Posts Tagged ‘AIG’

Quitting and Whining in Public

Wednesday, March 25th, 2009

by Brien Jackson

Without dwelling on it for too long, I have a couple of simpe observations to make about this AIG employee’s resignation letter that was published in the Times today:

1. The underlying assumption seems to be that, even though the company more or less imploded altogether, he still deserved bonus money because he himself didn’t actually have anything to do with it. This is a rather unusual view of the way company finances and bonus money works in most places.
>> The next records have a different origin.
(* ===== verification/SdkSpec.v ===== *)
(** * What the C++ binding promises

    Programs over the objects of src/sdk/cpp and their meaning without handles:
    a Dict holds a dictionary or nothing, a Context holds a context or nothing,
    a move transfers the value and leaves nothing behind.  The specification knows
    no heap; it says which calls return what, which throw, and what they change. *)

From Stdlib Require Import String.
From stdpp Require Import prelude gmap strings.
From Stdlib Require Import ZArith Lia.
From S2P Require Import Prelude Simd Header Ctx Dict Train Heap Decompress Compress Platform Sdk.

Local Open Scope Z_scope.

(** ** Programs *)
Inductive op : Type :=
| DictNew (x : nat) | DictMoveNew (x y : nat) | DictAssign (x y : nat) | DictDrop (x : nat)
| DictLoad (x : nat) (data : span) | DictLoadFile (x : nat) (path : string)
| DictSave (x : nat) (out : list Z) | DictSaveFile (x : nat) (path : string)
| DictValid (x : nat) | DictModelId (x : nat)
| TrainerNew (t : nat) | TrainerAdd (t : nat) (data : span) | TrainerAddAll (t : nat) (pkts : list (list Z))
| TrainerCount (t : nat) | TrainerTrain (t : nat) (mid : Z) (x : nat) | TrainerReset (t : nat) | TrainerDrop (t : nat)
| CtxNew (k x : nat) (mode : Mode) (lvl flags : Z) | CtxMoveNew (k j : nat) | CtxAssign (k j : nat) | CtxDrop (k : nat)
| CtxCompress (k : nat) (src : span) (dst : list Z) | CtxDecompress (k : nat) (src : span) (dst : list Z)
| StatelessCompress (x : nat) (src : span) (dst : list Z) | StatelessDecompress (x : nat) (src : span) (dst : list Z)
| CtxReset (k : nat) | CtxSimd (k : nat) | CtxStats (k : nat) (out : netc_stats_t) | CtxValid (k : nat).

(** What a call returns, with the output arguments it sets. *)
Inductive reply : Type :=
| Done | Code (r : Result) | Data (r : Result) (v : list Z) | Counters (r : Result) (s : netc_stats_t)
| Flag (b : bool) | Number (n : Z) | Level (l : SimdLevel).

Definition answer {A} (f : A -> reply) (m : sdk A) : sdk reply := a ← m; mret (f a).
Definition void_call : sdk unit -> sdk reply := answer (fun _ => Done).
Definition data_of (rv : Result * list Z) : reply := Data (fst rv) (snd rv).

Definition exec (e : sdk_env) (o : op) : sdk reply :=
  match o with
  | DictNew x => void_call (Dict_new x) | DictMoveNew x y => void_call (Dict_move_new x y)
  | DictAssign x y => void_call (Dict_move_assign x y) | DictDrop x => void_call (Dict_delete x)
  | DictLoad x data => answer Code (Dict_LoadFromBytes e data x) | DictLoadFile x path => answer Code (Dict_LoadFromFile e path x)
  | DictSave x out => answer data_of (Dict_SaveToBytes e x out) | DictSaveFile x path => answer Code (Dict_SaveToFile e x path)
  | DictValid x => answer Flag (Dict_IsValid x) | DictModelId x => answer Number (Dict_GetModelId x)
  | TrainerNew t => void_call (Trainer_new t) | TrainerAdd t data => void_call (Trainer_AddPacket e t data)
  | TrainerAddAll t pkts => void_call (Trainer_AddPackets e t pkts) | TrainerCount t => answer Number (Trainer_GetCorpusCount t)
  | TrainerTrain t mid x => answer Code (Trainer_Train e t mid x) | TrainerReset t => void_call (Trainer_Reset t) | TrainerDrop t => void_call (Trainer_delete t)
  | CtxNew k x mode lvl flags => void_call (Context_new e k x mode lvl flags) | CtxMoveNew k j => void_call (Context_move_new k j)
  | CtxAssign k j => void_call (Context_move_assign k j) | CtxDrop k => void_call (Context_delete k)
  | CtxCompress k src dst => answer data_of (Context_Compress e k src dst)
  | CtxDecompress k src dst => answer data_of (Context_Decompress e k src dst)
  | StatelessCompress x src dst => answer data_of (Context_CompressStateless e x src dst)
  | StatelessDecompress x src dst => answer data_of (Context_DecompressStateless e x src dst)
  | CtxReset k => void_call (Context_Reset k) | CtxSimd k => answer Level (Context_GetSimdLevel k)
  | CtxStats k out => answer (fun rs => Counters (fst rs) (snd rs)) (Context_GetStats k out)
  | CtxValid k => answer Flag (Context_IsValid k)
  end.

(** A program goes on after an exception, which is the reply None. *)
Fixpoint run (prog : list (sdk_env * op)) (w : world) : outcome unit (list (option reply) * world) :=
  match prog with
  | [] => Ok ([], w)
  | (e, o) :: prog' => '(r, w1) ← exec e o w; '(rs, w2) ← run prog' w1; Ok (r :: rs, w2)
  end.

(** ** Objects without handles *)
Record objects : Type := Objs {
  o_dicts : gmap nat (option netc_dict_t);
  o_ctxs : gmap nat (option netc_ctx_t);
  o_trainers : gmap nat (list (list Z));
  o_files : gmap string (list Z);
  o_open : nat }.

Definition objects0 (files : gmap string (list Z)) : objects := Objs ∅ ∅ ∅ files 0.

Definition set_dict (O : objects) (x : nat) (d : option netc_dict_t) : objects :=
  Objs (<[x := d]> (o_dicts O)) (o_ctxs O) (o_trainers O) (o_files O) (o_open O).
Definition set_ctx (O : objects) (k : nat) (c : option netc_ctx_t) : objects :=
  Objs (o_dicts O) (<[k := c]> (o_ctxs O)) (o_trainers O) (o_files O) (o_open O).
Definition set_trainer (O : objects) (t : nat) (c : list (list Z)) : objects :=
  Objs (o_dicts O) (o_ctxs O) (<[t := c]> (o_trainers O)) (o_files O) (o_open O).
Definition set_file (O : objects) (path : string) (b : list Z) : objects :=
  Objs (o_dicts O) (o_ctxs O) (o_trainers O) (<[path := b]> (o_files O)) (o_open O).

(** An object must be in scope; a new one must not be. *)
Definition held {T} (m : gmap nat T) (x : nat) : outcome unit T := match m !! x with Some v => Ok v | None => Undef end.
Definition unused {T} (m : gmap nat T) (x : nat) : outcome unit unit := match m !! x with None => Ok tt | Some _ => Undef end.

(** ** What each call does *)
Local Abbreviation effect := (outcome unit (option reply * objects)).

(** The dictionary a call produced replaces the one [x] held. *)
Definition spec_adopt (O : objects) (x : nat) (r : result netc_dict_t) : effect :=
  match r with
  | Ok d => Ok (Some (Code R_OK), set_dict O x (Some d))
  | Fail err => Ok (Some (Code (to_Result err)), O)
  | Undef => Undef
  end.

Definition spec_load (e : sdk_env) (O : objects) (x : nat) (bs : list Z) : effect := spec_adopt O x (netc_dict_load (e_mem e) (Some bs) false).

(** A file that cannot be read in full is refused; one that does not fit in
    memory stays open. *)
Definition spec_load_file (e : sdk_env) (O : objects) (x : nat) (path : string) : effect :=
  match (if e_open e path then o_files O !! path else None) with
  | None => Ok (Some (Code R_InvalidArg), O)
  | Some bs =>
      if zlen bs <=? 0 then Ok (Some (Code R_InvalidArg), O) else
      if negb (e_vec e 0%nat) then Ok (None, Objs (o_dicts O) (o_ctxs O) (o_trainers O) (o_files O) (S (o_open O))) else
      if negb (e_read e (zlen bs) =? zlen bs) then Ok (Some (Code R_InvalidArg), O) else
      spec_load e O x bs
  end.

Definition spec_save (e : sdk_env) (d : option netc_dict_t) (out : list Z) : outcome unit (option (Result * list Z)) :=
  match d with
  | None => Ok (Some (R_InvalidArg, out))
  | Some d =>
      match netc_dict_save (e_mem e) (Some d) false with
      | Ok blob => Ok (if e_vec e 0%nat || (zlen blob <=? zlen out) then Some (R_OK, blob) else None)
      | Fail err => Ok (Some (to_Result err, out))
      | Undef => Undef
      end
  end.

Definition spec_save_file (e : sdk_env) (O : objects) (d : option netc_dict_t) (path : string) : effect :=
  r ← spec_save e d [];
  match r with
  | None => Ok (None, O)
  | Some (R_OK, blob) =>
      if negb (e_open e path) then Ok (Some (Code R_InvalidArg), O) else
      let written := e_write e (zlen blob) in
      Ok (Some (Code (if written =? zlen blob then R_OK else R_InvalidArg)),
          set_file O path (take (Z.to_nat (Z.min written (e_flush e written))) blob))
  | Some (r, _) => Ok (Some (Code r), O)
  end.

(** The packets up to the first that cannot be copied; empty ones are skipped. *)
Fixpoint spec_add (e : sdk_env) (i : nat) (c pkts : list (list Z)) : bool * list (list Z) :=
  match pkts with
  | [] => (true, c)
  | p :: pkts' => if zlen p =? 0 then spec_add e (S i) c pkts' else
                  if e_vec e i then spec_add e (S i) (c ++ [p]) pkts' else (false, c)
  end.

Definition spec_adds (e : sdk_env) (O : objects) (t : nat) (pkts : list (list Z)) : effect :=
  c ← held (o_trainers O) t;
  let r := spec_add e 0 c pkts in
  Ok ((if fst r then Some Done else None), set_trainer O t (snd r)).

Definition spec_train (e : sdk_env) (O : objects) (c : list (list Z)) (mid : Z) (x : nat) : effect :=
  if zlen c =? 0 then Ok (Some (Code R_InvalidArg), O) else
  if negb (e_vec e 0%nat && e_vec e 1%nat) then Ok (None, O) else
  spec_adopt O x (netc_dict_train (e_cpu e) (e_mem e) false false (map Some c) mid false).

Definition something {T} (v : option T) : bool := match v with Some _ => true | None => false end.

(** Without a dictionary there is no context. *)
Definition spec_create (e : sdk_env) (d : option netc_dict_t) (cfg : netc_cfg_t) : option netc_ctx_t :=
  match d with Some d => netc_ctx_create (e_cpu e) (e_mem e) (Some d) (Some cfg) | None => None end.

(** The output vector is extended first, if there is memory for it. *)
Definition extended (v : list Z) (n : Z) : list Z := resize v (Z.max (zlen v) n).
Definition extends (e : sdk_env) (v : list Z) (n : Z) : bool := (n <=? zlen v) || e_vec e 0%nat.

Definition packet_reply (r : result (list Z)) : outcome unit reply :=
  match r with Ok v => Ok (Data R_OK v) | Fail err => Ok (Data (to_Result err) []) | Undef => Undef end.

Definition spec_compress (e : sdk_env) (O : objects) (k : nat) (src : span) (dst : list Z) : effect :=
  c ← held (o_ctxs O) k;
  match c with
  | None => Ok (Some (Data R_CtxNull dst), O)
  | Some c =>
      let n := netc_compress_bound (span_size src) in
      if negb (extends e dst n) then Ok (None, O) else
      match netc_compress (Some c) (span_ptr src) (Some (zlen (extended dst n))) false with
      | Ok (c', r) => v ← packet_reply r; Ok (Some v, set_ctx O k (Some c'))
      | Fail err => Ok (Some (Data (to_Result err) []), O)
      | Undef => Undef
      end
  end.

Definition spec_decompress (e : sdk_env) (O : objects) (k : nat) (src : span) (dst : list Z) : effect :=
  c ← held (o_ctxs O) k;
  match c with
  | None => Ok (Some (Data R_CtxNull dst), O)
  | Some c =>
      if negb (extends e dst NETC_MAX_PACKET_SIZE) then Ok (None, O) else
      match netc_decompress (Some c) (span_ptr src) (Some (extended dst NETC_MAX_PACKET_SIZE)) false with
      | Ok (c', out) => Ok (Some (Data R_OK out), set_ctx O k (Some c'))
      | Fail err => Ok (Some (Data (to_Result err) []), O)
      | Undef => Undef
      end
  end.

(** A call with a dictionary and no context. *)
Definition spec_stateless (e : sdk_env) (O : objects) (x : nat) (dst : list Z) (n : Z)
    (call : netc_dict_t -> list Z -> result (list Z)) : effect :=
  d ← held (o_dicts O) x;
  match d with
  | None => Ok (Some (Data R_InvalidArg dst), O)
  | Some d => if negb (extends e dst n) then Ok (None, O) else v ← packet_reply (call d (extended dst n)); Ok (Some v, O)
  end.

Definition spec_simd (c : option netc_ctx_t) : SimdLevel :=
  match c with
  | None => Simd_Generic
  | Some c => match netc_ctx_simd_level (Some c) with 2 => Simd_SSE42 | 3 => Simd_AVX2 | 4 => Simd_NEON | _ => Simd_Generic end
  end.

Definition spec_stats (c : option netc_ctx_t) (out : netc_stats_t) : reply :=
  match c with None => Counters R_CtxNull out | Some c => Counters R_OK (c_stats c) end.

Definition spec (e : sdk_env) (o : op) (O : objects) : effect :=
  match o return effect with
  | DictNew x => _ ← unused (o_dicts O) x; Ok (Some Done, set_dict O x None)
  | DictMoveNew x y => d ← held (o_dicts O) y; _ ← unused (o_dicts O) x; Ok (Some Done, set_dict (set_dict O x d) y None)
  | DictAssign x y => d ← held (o_dicts O) y; Ok (Some Done, if decide (x = y) then O else set_dict (set_dict O x d) y None)
  | DictDrop x => _ ← held (o_dicts O) x; Ok (Some Done, Objs (delete x (o_dicts O)) (o_ctxs O) (o_trainers O) (o_files O) (o_open O))
  | DictLoad x (Null _) => Ok (Some (Code R_InvalidArg), O)
  | DictLoad x (Range bs) => if zlen bs =? 0 then Ok (Some (Code R_InvalidArg), O) else spec_load e O x bs
  | DictLoadFile x path => spec_load_file e O x path
  | DictSave x out => d ← held (o_dicts O) x; r ← spec_save e d out; Ok (option_map data_of r, O)
  | DictSaveFile x path => d ← held (o_dicts O) x; spec_save_file e O d path
  | DictValid x => d ← held (o_dicts O) x; Ok (Some (Flag (something d)), O)
  | DictModelId x => d ← held (o_dicts O) x; Ok (Some (Number (netc_dict_model_id d)), O)
  | TrainerNew t => _ ← unused (o_trainers O) t; Ok (Some Done, set_trainer O t [])
  | TrainerAdd t (Null _) => Ok (Some Done, O)
  | TrainerAdd t (Range bs) => spec_adds e O t [bs]
  | TrainerAddAll t pkts => spec_adds e O t pkts
  | TrainerCount t => c ← held (o_trainers O) t; Ok (Some (Number (zlen c)), O)
  | TrainerTrain t mid x => c ← held (o_trainers O) t; spec_train e O c mid x
  | TrainerReset t => _ ← held (o_trainers O) t; Ok (Some Done, set_trainer O t [])
  | TrainerDrop t => _ ← held (o_trainers O) t; Ok (Some Done, Objs (o_dicts O) (o_ctxs O) (delete t (o_trainers O)) (o_files O) (o_open O))
  | CtxNew k x mode lvl flags =>
      d ← held (o_dicts O) x; _ ← unused (o_ctxs O) k;
      Ok (Some Done, set_ctx O k (spec_create e d (context_cfg mode lvl flags)))
  | CtxMoveNew k j => c ← held (o_ctxs O) j; _ ← unused (o_ctxs O) k; Ok (Some Done, set_ctx (set_ctx O k c) j None)
  | CtxAssign k j => c ← held (o_ctxs O) j; Ok (Some Done, if decide (k = j) then O else set_ctx (set_ctx O k c) j None)
  | CtxDrop k => _ ← held (o_ctxs O) k; Ok (Some Done, Objs (o_dicts O) (delete k (o_ctxs O)) (o_trainers O) (o_files O) (o_open O))
  | CtxCompress k src dst => spec_compress e O k src dst
  | CtxDecompress k src dst => spec_decompress e O k src dst
  | StatelessCompress x src dst => spec_stateless e O x dst (netc_compress_bound (span_size src))
      (fun d v => netc_compress_stateless (Some d) (span_ptr src) (Some (zlen v)) false)
  | StatelessDecompress x src dst => spec_stateless e O x dst NETC_MAX_PACKET_SIZE
      (fun d v => netc_decompress_stateless (Some d) (span_ptr src) (Some v) false)
  | CtxReset k => c ← held (o_ctxs O) k; Ok (Some Done, set_ctx O k (option_map netc_ctx_reset c))
  | CtxSimd k => c ← held (o_ctxs O) k; Ok (Some (Level (spec_simd c)), O)
  | CtxStats k out => c ← held (o_ctxs O) k; Ok (Some (spec_stats c out), O)
  | CtxValid k => c ← held (o_ctxs O) k; Ok (Some (Flag (something c)), O)
  end.

Fixpoint spec_run (prog : list (sdk_env * op)) (O : objects) : outcome unit (list (option reply) * objects) :=
  match prog with
  | [] => Ok ([], O)
  | (e, o) :: prog' => '(r, O1) ← spec e o O; '(rs, O2) ← spec_run prog' O1; Ok (r :: rs, O2)
  end.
2. The right-wing media’s embrace of this guy is starkly at odds with their fervent belief that unionized auto workers had to take sharp cuts in their compensation in order for their firms to receive government loans, which should put to rest any doubt about where their natural sympathies lie.

Holbrooke and AIG

Friday, March 20th, 2009

by Brien Jackson

It seemsĀ I share the more or les consensus view about the news that Richard Holbrooke served on the Board of Directors and AIG from 2001 to 2008. The story isn’t so much about Holbrooke as it is the company, and the board itself. The matter certainly doesn’t have anything to do with Holbrooke’s position in the Obama administration, as special envoy to Pakistan and Afghanistan, and so really shouldn’t be much of an issue for anyone. But then, it doesn’t really have anything to do with Holbrooke’s last government job either, or any of his more well known accomplishments for that matter. And that is, I think, the real story here. Richard Holbrooke is a pretty smart guy, who is a very well respected diplomat and foreign policy thinker. He is not, however, a financial expert, so far as anyone can tell. That he was even asked to serve on the AIG board really shows you how these corporations funtion, with executives at other firms and unrelated, but high profile, people acting as nothing more than a figurehead for the firm, detached from what’s going on with the company.